Tras tres meses y tres días, por fin he vuelto a ver a mi madre. En la residencia en la que vive los confinaron el 6 de marzo por un primer caso de coronavirus que se detectó, y desde entonces no nos habían permitido entrar. Estos meses, como he ido contando aquí, han sido de muchísimo sufrimiento y miedo por qué le pasaría, porque, si estáis un poquito al tanto, entenderéis que tener a la madre de uno en una residencia madrileña era un pasaporte a la incertidumbre sobre si seguiría viva mañana, en el mejor de los casos. De hecho, en su residencia han muerto demasiadas personas. Intentaba no darle muchas vueltas entonces y trato de no hacerlo ahora, pero, a pesar de que ella lleva años con problemas de salud bastante gordos, la verdad es que nunca, ni cuando tuvo cáncer (dos veces), sentí tan de cerca la posibilidad de que se me fuera.
En este tiempo hemos hablado a diario y hemos podido vernos por Skype un par de veces a la semana. A ver, que todos los que tenemos hijos sabemos que a nuestros padres se la suda muchísimo cómo nos va en la vida porque su mayor ambición es “dile a los niños que se pongan”, pero el contacto ha seguido siendo muy cercano. Tenía ganas de verla por abrazarla o por darle un beso. Hoy era un acontecimiento.

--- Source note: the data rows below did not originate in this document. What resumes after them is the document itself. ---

(* ===== verification/BTree.v ===== *)
(** * B-trees
    The trees of [github.com/google/btree], which is not part of the repository: the
    operations that [interval.Tree] and the staker sets use, as a class, with their
    documented behaviour.  The order is an argument of every operation, as it may
    read fields that change while an item is in the tree. *)
From Stdlib Require Import Sorting.Sorted.
From S2P Require Import Prelude.

Module BTree.

Class BTree (A : Type) := {
  BTreeG : Type;
  NewG : BTreeG;
  ReplaceOrInsert : (A -> A -> bool) -> A -> BTreeG -> BTreeG;
  DeleteItem : (A -> A -> bool) -> A -> BTreeG -> BTreeG;
  HasItem : (A -> A -> bool) -> A -> BTreeG -> bool;
  (** The items that the iterations pass to their callback, in order. *)
  Ascend : BTreeG -> list A;
  AscendGreaterOrEqual : (A -> A -> bool) -> A -> BTreeG -> list A;
  DescendLessOrEqual : (A -> A -> bool) -> A -> BTreeG -> list A;
}.
Arguments BTreeG A {_}.

(** The items are sorted, and no two are equal in the order. *)
Definition sorted_by {A} (less : A -> A -> bool) (l : list A) : Prop := StronglySorted (fun x y => less x y = true) l.

Class BTreeLaws (A : Type) `{BTree A} := {
  new_items : Ascend (A := A) NewG = [];
  insert_items less x t : sorted_by less (Ascend t) ->
    Ascend (ReplaceOrInsert less x t) = filter (fun y => less y x = true) (Ascend t) ++ x :: filter (fun y => less x y = true) (Ascend t);
  delete_items less x t : sorted_by less (Ascend t) ->
    Ascend (DeleteItem less x t) = filter (fun y => less y x = true) (Ascend t) ++ filter (fun y => less x y = true) (Ascend t);
  has_items less x t : sorted_by less (Ascend t) ->
    HasItem less x t = existsb (fun y => negb (less x y) && negb (less y x)) (Ascend t);
  greater_items less x t : sorted_by less (Ascend t) ->
    AscendGreaterOrEqual less x t = filter (fun y => less y x = false) (Ascend t);
  less_items less x t : sorted_by less (Ascend t) ->
    DescendLessOrEqual less x t = filter (fun y => less x y = false) (reverse (Ascend t));
}.

(** Sorted lists keep the contract. *)
Definition list_btree {A} : BTree A := {|
  BTreeG := list A;
  NewG := [];
  ReplaceOrInsert less x l := filter (fun y => less y x = true) l ++ x :: filter (fun y => less x y = true) l;
  DeleteItem less x l := filter (fun y => less y x = true) l ++ filter (fun y => less x y = true) l;
  HasItem less x l := existsb (fun y => negb (less x y) && negb (less y x)) l;
  Ascend l := l;
  AscendGreaterOrEqual less x l := filter (fun y => less y x = false) l;
  DescendLessOrEqual less x l := filter (fun y => less x y = false) (reverse l);
|}.
Lemma list_btree_laws {A} : @BTreeLaws A list_btree.
Proof. by split. Qed.
End BTree.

Todos los que tenemos hijos sabemos que a nuestros padres se la suda muchísimo cómo nos va en la vida porque su mayor ambición es 'dile a los niños que se pongan'
Al entrar en la residencia, tras rellenar un cuestionario, me he limpiado los zapatos en no sé qué líquido, me he frotado las manos con gel, me han dado unos guantes, he dejado a la entrada las bolsas que llevaba y, con mi mascarilla puesta, claro, me he dispuesto a subir a la habitación de mi madre. Primer revés: no se podía, la bajaban a ella a una zona común en la entrada donde habían preparado el encuentro. Cuando he llegado allí, dos mesas circulares como de un metro de diámetro cada una, sendas sillas frente por frente, una botellita de agua para cada uno y una caja de pañuelos de papel. En el suelo, una raya verde y otra roja, a dos metros de distancia, marcaban dónde nos debíamos colocar.
Han bajado a mi madre, la han situado a los reglamentarios dos metros y nos han dado la media hora semanal que nos corresponde. Ella se ha emocionado al verme, yo a ella también, pero no hemos llorado. Hemos hablado de nada durante media hora. Me ha pedido que le contara cosas de los niños. Hemos comentado los días que nos vienen, con su operación de cadera. Al pasar el tiempo que nos correspondía, han llamado a alguien para que la viniera a buscar. He amagado con ir a empujar la silla de ruedas, pero mi madre me ha parado, porque no me podía acercar. Pensaba que sí iba a poder porque ella pasó el virus y tiene anticuerpos, según el test serológico que le hicieron allí. Pero no estaba permitido. Le he tirado un beso a lo lejos y me he ido.
Me he esperado a salir de la residencia para llorar. Ha sido como ir a ver a un preso. Faltaban los teléfonos y un cristal entre ella y yo. No ha podido ser ni tierno ni reconfortante. No ha restañado nada. No ha sido un paso de regreso a nada. Ha sido otra mierda más de esta pandemia. De las peores. Tres meses esperando este momento para esto.
Hasta que no pueda darle un beso a mi madre, que no lo llamen normalidad.